▶ [PROBLEM TO WORK ON] Start at the line in the entries below that contains "is never given", stop at the line that contains "FarMap DevMap ArpMap", and output exactly the lines in that span, both ends included.

▶ [RECORDS]
↓

Lemma tearDown_session_ok sid c p :
  mSessionProgramMap (manager c) !! sid = Some p ->
  exists p', tearDown_session sid c =
    (Ok tt, with_session_programs (<[sid := p']> (mSessionProgramMap (manager c))) c).
Proof.
  intros Hp. unfold tearDown_session. rewrite (bind_ok get _ _ _ _ eq_refl), Hp.
  destruct (SessionProgram_tearDown_ok p) as [p' ->]. exists p'. reflexivity.
Qed.

(** The programs of sessions: creating one for a free identifier loads
    it, sets its two egress interfaces and records it; a second creation for
    the identifier ends with an exception and changes nothing; removing gives
    the table back, and removing again ends with an exception. *)
Theorem session_program_create_remove e p0 d1 d sid c :
  mSessionProgramMap (manager c) !! sid = None -> env_ok session_map_names e ->
  bpf_map_update_elem (session_egress p0) UPLINK (if_nametoindex (mUDPInterface c)) BPF_ANY
    = (d1, 0) ->
  bpf_map_update_elem d1 DOWNLINK (if_nametoindex (mGTPInterface c)) BPF_ANY = (d, 0) ->
  exists c1 c2 p,
    create e p0 sid c = (Ok tt, c1) /\ findSessionProgram sid c1 = Some p /\
    mState (session_life p) = ATTACHED /\ session_egress p = d /\
    (forall e' p', create e' p' sid c1 = (Err SessionAlreadyExists, c1)) /\
    remove sid c1 = (Ok tt, c2) /\
    mSessionProgramMap (manager c2) = mSessionProgramMap (manager c) /\
    remove sid c2 = (Err SessionDoesNotExist, c2).
Proof.
  intros Hn He Hd1 Hd2.
  set (p := mk_session_program (mk_lifecycle ATTACHED
    (mSectionLinkInterfacesMap (session_life p0)) (opened e) (calls (session_life p0)))
    (session_progs p0) d).
  set (c1 := with_session_programs (<[sid := p]> (mSessionProgramMap (manager c))) c).
  assert (create e p0 sid c = (Ok tt, c1)) as Hc.
  { unfold create. rewrite (bind_ok get _ _ _ _ eq_refl), Hn. cbn [negb].
    rewrite guard_true, bind_ret_l. unfold SessionProgram_setup, on_session_life.
    rewrite (bind_ok _ _ _ _ _ (zoom_eq _ _ _ p0 _ _ (open_and_load_ok _ _ _ He))).
    unfold on_session_egress.
    erewrite bind_ok by (apply zoom_eq, BPFMap_update_ok; exact Hd1).
    erewrite bind_ok by (apply zoom_eq, BPFMap_update_ok; exact Hd2). reflexivity. }
  assert (mSessionProgramMap (manager c1) !! sid = Some p) as Hp
    by (cbn; apply lookup_insert_eq).
  destruct (tearDown_session_ok sid c1 p Hp) as [p' Ht].
  do 3 eexists. split; [exact Hc|]. split; [exact Hp|]. do 2 (split; [done|]). split.
  { intros e' q. unfold create. now rewrite (bind_ok get _ _ _ _ eq_refl), Hp. }
  split; [unfold remove; rewrite (bind_ok get _ _ _ _ eq_refl); unfold findSessionProgram;
          rewrite Hp, (bind_ok _ _ _ _ _ Ht); reflexivity|].
  assert (delete sid (<[sid := p']> (<[sid := p]> (mSessionProgramMap (manager c)))) =
          mSessionProgramMap (manager c)) as Hm
    by (rewrite insert_insert_eq, delete_insert_id; done).
  split; [exact Hm|].
  unfold remove. rewrite (bind_ok get _ _ _ _ eq_refl). unfold findSessionProgram. cbn.
  now rewrite Hm, Hn.
Qed.

(** Tearing everything down while there are programs of sessions uses the
    observer for each; the observer is set nowhere in the program, and without
    it the tear-down fails at the first of them. *)
Theorem removeAll_needs_observer c :
  mpOnNewSessionProgramObserver (manager c) = false ->
  mSessionProgramMap (manager c) <> ∅ ->
  exists c', removeAll c = (Err NullObserver, c') /\
    dom (mSessionProgramMap (manager c')) = dom (mSessionProgramMap (manager c)).
Proof.
  intros Ho Hne. unfold removeAll. rewrite (bind_ok get _ _ _ _ eq_refl).
  assert (forall k, In k (keys_in_order (mSessionProgramMap (manager c))) ->
            exists p, mSessionProgramMap (manager c) !! k = Some p) as Hin.
  { intros k. unfold keys_in_order. rewrite <- list_elem_of_In, merge_sort_Permutation.
    rewrite list_elem_of_fmap. intros ([k' p] & -> & Hp). exists p.
    now apply elem_of_map_to_list in Hp. }
  destruct (keys_in_order (mSessionProgramMap (manager c))) as [|k l] eqn:Hk.
  { exfalso. apply Hne. apply map_to_list_empty_iff.
    unfold keys_in_order in Hk. pose proof (merge_sort_Permutation Z.le
      (map fst (map_to_list (mSessionProgramMap (manager c))))) as Hp.
    rewrite Hk in Hp. apply Permutation_nil in Hp. now apply map_eq_nil in Hp. }
  destruct (Hin k) as [p Hp]; [now left|]. destruct (tearDown_session_ok k c p Hp) as [p' Ht].
  eexists. unfold bind at 1. cbn [removeAll_loop].
  rewrite (bind_ok _ _ _ _ _ Ht), (bind_ok get _ _ _ _ eq_refl). cbn. rewrite Ho.
  split; [reflexivity|]. cbn. rewrite dom_insert_lookup_L; [done|eauto].
Qed.

End Manager.

(** ** The program array has ten entries *)

(** C38: the identifier of a FAR program is its index in the program array and
    is never given again: once nine programs have been made, every further
    creation ends with an exception, after the key has been put into the index
    and the program has been loaded; the session is not recorded, the program
    is not released, and the key's packets are passed to the kernel. *)
Theorem identifiers_run_out {IdxMap FarMap DevMap ArpMap TeidMap}
    `{BpfMapLaws IdxMap next_rule_prog_index_key Z} `{BpfMap FarMap Z pfcp_far_t_}
    `{BpfMap DevMap Z Z} `{BpfMap TeidMap Z Z} nametoindex set_link_ret e sid teid si ue f
    (c : component (IdxMap := IdxMap) (ProgMap := prog_array) (FarMap := FarMap)
                   (DevMap := DevMap) (ArpMap := ArpMap) (TeidMap := TeidMap)) d1 d idx :
  let key := mk_key teid si ue in
  pa_max_entries (getNextProgRuleMap c) = 10 -> 10 <= sIdCounter c ->
  env_ok far_map_names (fe_env e) ->
  bpf_map_update_elem (fe_egress e) UPLINK (nametoindex (mUDPInterface c)) BPF_ANY = (d1, 0) ->
  bpf_map_update_elem d1 DOWNLINK (nametoindex (mGTPInterface c)) BPF_ANY = (d, 0) ->
  bpf_map_update_elem (getNextProgRuleIndexMap c) key (sIdCounter c) BPF_ANY = (idx, 0) ->
  exists c' o,
    createPipeline nametoindex set_link_ret e sid teid si ue f c =
      (Err MapCannotBeUpdated, c') /\
    manager c' = manager c /\ far_objects c' = far_objects c ++ [o] /\ live o /\
    bpf_map_lookup_elem (getNextProgRuleIndexMap c') key = Some (sIdCounter c) /\
    dispatches c' key = Ok XDP_PASS.
Proof.
  intros key Hmax Hid He Hd1 Hd2 Hi.
  assert (pa_in_range (getNextProgRuleMap c) (sIdCounter c) = false) as Hrange.
  { unfold pa_in_range. rewrite Hmax, (proj2 (Z.ltb_ge _ _) Hid). apply andb_false_r. }
  assert (bpf_map_update_elem (getNextProgRuleMap c) (sIdCounter c) (fe_fd e) BPF_ANY =
          (getNextProgRuleMap c, - E2BIG)) as Hp
    by (cbn; unfold pa_update; now rewrite Hrange).
  rewrite (createPipeline_no_room _ _ _ _ _ _ _ f c d1 d idx (- E2BIG)) by done.
  do 2 eexists. split; [reflexivity|]. do 2 (split; [reflexivity|]). split; [done|].
  pose proof (map_update_same _ _ _ _ _ Hi) as Hs. split; [exact Hs|].
  unfold dispatches, dispatch.
  change (getNextProgRuleIndexMap (with_object _ (with_index idx c))) with idx.
  change (getNextProgRuleMap (with_object _ (with_index idx c))) with (getNextProgRuleMap c).
  assert (bpf_tail_call (getNextProgRuleMap c) (sIdCounter c) = None) as Ht
    by (change (pa_lookup (getNextProgRuleMap c) (sIdCounter c) = None);
        unfold pa_lookup; now rewrite Hrange).
  now rewrite Hs, Ht.
Qed.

↑

▶ [ANSWER TO THIS EXERCISE]
    is never given again: once nine programs have been made, every further
    creation ends with an exception, after the key has been put into the index
    and the program has been loaded; the session is not recorded, the program
    is not released, and the key's packets are passed to the kernel. *)
Theorem identifiers_run_out {IdxMap FarMap DevMap ArpMap TeidMap}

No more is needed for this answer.